Clinical Trials in India are regulated under the Central Drugs Standard Control Organization (CDSCO) and Drugs and Cosmetics Act, 1940, respectively. Rule 122 DAA of Drugs & Cosmetics Rules, 1945 (“D & C Rules”) defines clinical trials as a “systematic study of new drug(s) in human subject(s) to generate data for discovering and/or verifying the clinical, pharmacological (including pharmacodynamics and pharmacokinetic) and/or adverse effects with the objective of determining safety and / or efficacy of the new drug”.
The clinical research market in India is presently valued at a figure of USD 500 million and is projected to reach USD 1 billion by 2016. This market is driven by the availability of a huge genetically diverse population with extremely lower costs when compared to the developed nations. However, the regulatory delays in the clinical trials are harming the prospects of clinical trials in India. The delays and regulatory ambiguity have wrecked innovation as well as growth of the clinical trial industry. After the amendment in January 2013, ineffective regulatory oversight, need for protection for informed consent of vulnerable populations and compensation guidelines for patients for trial related deaths have materialized as chief concerns.

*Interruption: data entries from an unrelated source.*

(* ===== verification/Backend.v ===== *)
(** * The storage back end ([Backend] of [pkg/iscsi/driver.go])

    The interface through which the controller reaches the storage server: one
    request per method, with the values it returns.  A method that returns a Go
    error answers with [failed = true] beside its other results, which callers may
    still look at; the text of the error is only ever printed. *)
From S2P Require Import Prelude VolumeID VolumeTypes Params Prog.

Inductive backend_op :=
| EnsureTarget (targetName targetIQN : string)
| ConfigureTargetChap (targetName : string) (opts : TargetChapOptions)
| CreateVirtualDisk (name parentDir : string) (sizeBytes : Z)
| MapDiskToTarget (targetName vhdxPath : string)
| UnmapDiskFromTarget (targetName vhdxPath : string)
| DeleteVirtualDisk (vhdxPath : string)
| LookupTargetNameByIQN (targetIQN : string)
| DeleteTarget (targetName : string)
| GetVolumeByName (name parentDir : string)
| AllowInitiator (targetName initiatorIQN : string)
| DenyInitiator (targetName initiatorIQN : string)
| GetDirectoryFreeCapacity (parentDir : string)
| CreateSnapshot (vhdxPath description : string)
| DeleteSnapshot (snapshotID : string)
| ListSnapshots (vhdxPath : string)
| ExportSnapshotAsVirtualDisk (snapshotID : string)
| ResizeVirtualDisk (vhdxPath : string) (newSizeBytes : Z)
| GetVolumeInfo (vhdxPath : string)
| GetTargetInitiators (targetName : string)
| CreateNfsShare (name parentDir : string) (sizeBytes : Z) (clients : list string)
    (opts : NfsShareOptions)
| GetNfsShare (name parentDir : string)
| DeleteNfsShare (name path : string)
| CreateSmbShare (name parentDir : string) (sizeBytes : Z)
    (fullAccess changeAccess readAccess : list string) (opts : SmbShareOptions)
| GetSmbShare (name parentDir : string)
| DeleteSmbShare (name path : string)
| ResizeFileShare (path : string) (newSizeBytes : Z)
| RestoreSnapshotAsFileShare (snapshotID destinationPath : string)
| MountFileShareVirtualDisk (vhdxPath mountPath : string)
| UnmountFileShareVirtualDisk (vhdxPath mountPath : string).

(** The results of [GetVolumeByName]. *)
Record FoundVolume := {
  fv_exists : bool;
  fv_vhdxPath : string;
  fv_sizeBytes : Z;
  fv_targetName : string;
  fv_targetIQN : string;
  fv_lun : Z
}.

(** The values a method returns, and whether it failed. *)
Record returned (A : Type) := Returned { value : A; failed : bool }.
Arguments Returned {_} _ _.
Arguments value {_} _.
Arguments failed {_} _.

Definition backend_result (o : backend_op) : Type :=
  match o with
  | EnsureTarget _ _ => string
  | CreateVirtualDisk _ _ _ => string * Z
  | MapDiskToTarget _ _ => Z
  | LookupTargetNameByIQN _ => string
  | GetVolumeByName _ _ => FoundVolume
  | GetDirectoryFreeCapacity _ => Z
  | CreateSnapshot _ _ => SnapshotInfo
  | ListSnapshots _ => list SnapshotInfo
  | ExportSnapshotAsVirtualDisk _ => string
  | ResizeVirtualDisk _ _ => Z
  | GetVolumeInfo _ => VolumeInfo
  | GetTargetInitiators _ => list string
  | CreateNfsShare _ _ _ _ _ => VolumeInfo
  | GetNfsShare _ _ => bool * VolumeInfo
  | CreateSmbShare _ _ _ _ _ _ _ => VolumeInfo
  | GetSmbShare _ _ => bool * VolumeInfo
  | ResizeFileShare _ _ => Z
  | _ => unit
  end.
Definition backend : service := Service backend_op (fun o => returned (backend_result o)).

Abbreviation controller := (go backend).

(** A call whose error, if any, becomes a [codes.Internal] status with [format]. *)
Definition must (o : backend_op) (format : string) : controller (backend_result o) :=
  r ← call (E := backend) o;
  if failed r then Ret (Err (StatusErr Internal format)) else ok (value r).
(** A call whose error is ignored. *)
Definition try (o : backend_op) : controller (backend_result o) :=
  r ← call (E := backend) o; ok (value r).

(** Requests that remove or detach storage. *)
Definition destructive (o : backend_op) : Prop :=
  match o with
  | UnmapDiskFromTarget _ _ | DeleteVirtualDisk _ | DeleteTarget _ | DenyInitiator _ _
  | DeleteSnapshot _ | DeleteNfsShare _ _ | DeleteSmbShare _ _
  | UnmountFileShareVirtualDisk _ _ => True
  | _ => False
  end.
(** Requests that only read. *)
Definition reads (o : backend_op) : Prop :=
  match o with
  | LookupTargetNameByIQN _ | GetVolumeByName _ _ | GetDirectoryFreeCapacity _ | ListSnapshots _
  | GetVolumeInfo _ | GetTargetInitiators _ | GetNfsShare _ _ | GetSmbShare _ _ => True
  | _ => False
  end.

Recently, Biocon has been compelled to move various Indian projects to the US and Europe. The situation only makes the process more cumbersome but also results in a 10-20 times hike in the cost of drug development. In the past two years, companies like Piramal Enterprises and Lupin were also forced to go abroad for conducting clinical trials, due to slow and uncertain approval processes in India with the matter being challenged in court.
If India has to ...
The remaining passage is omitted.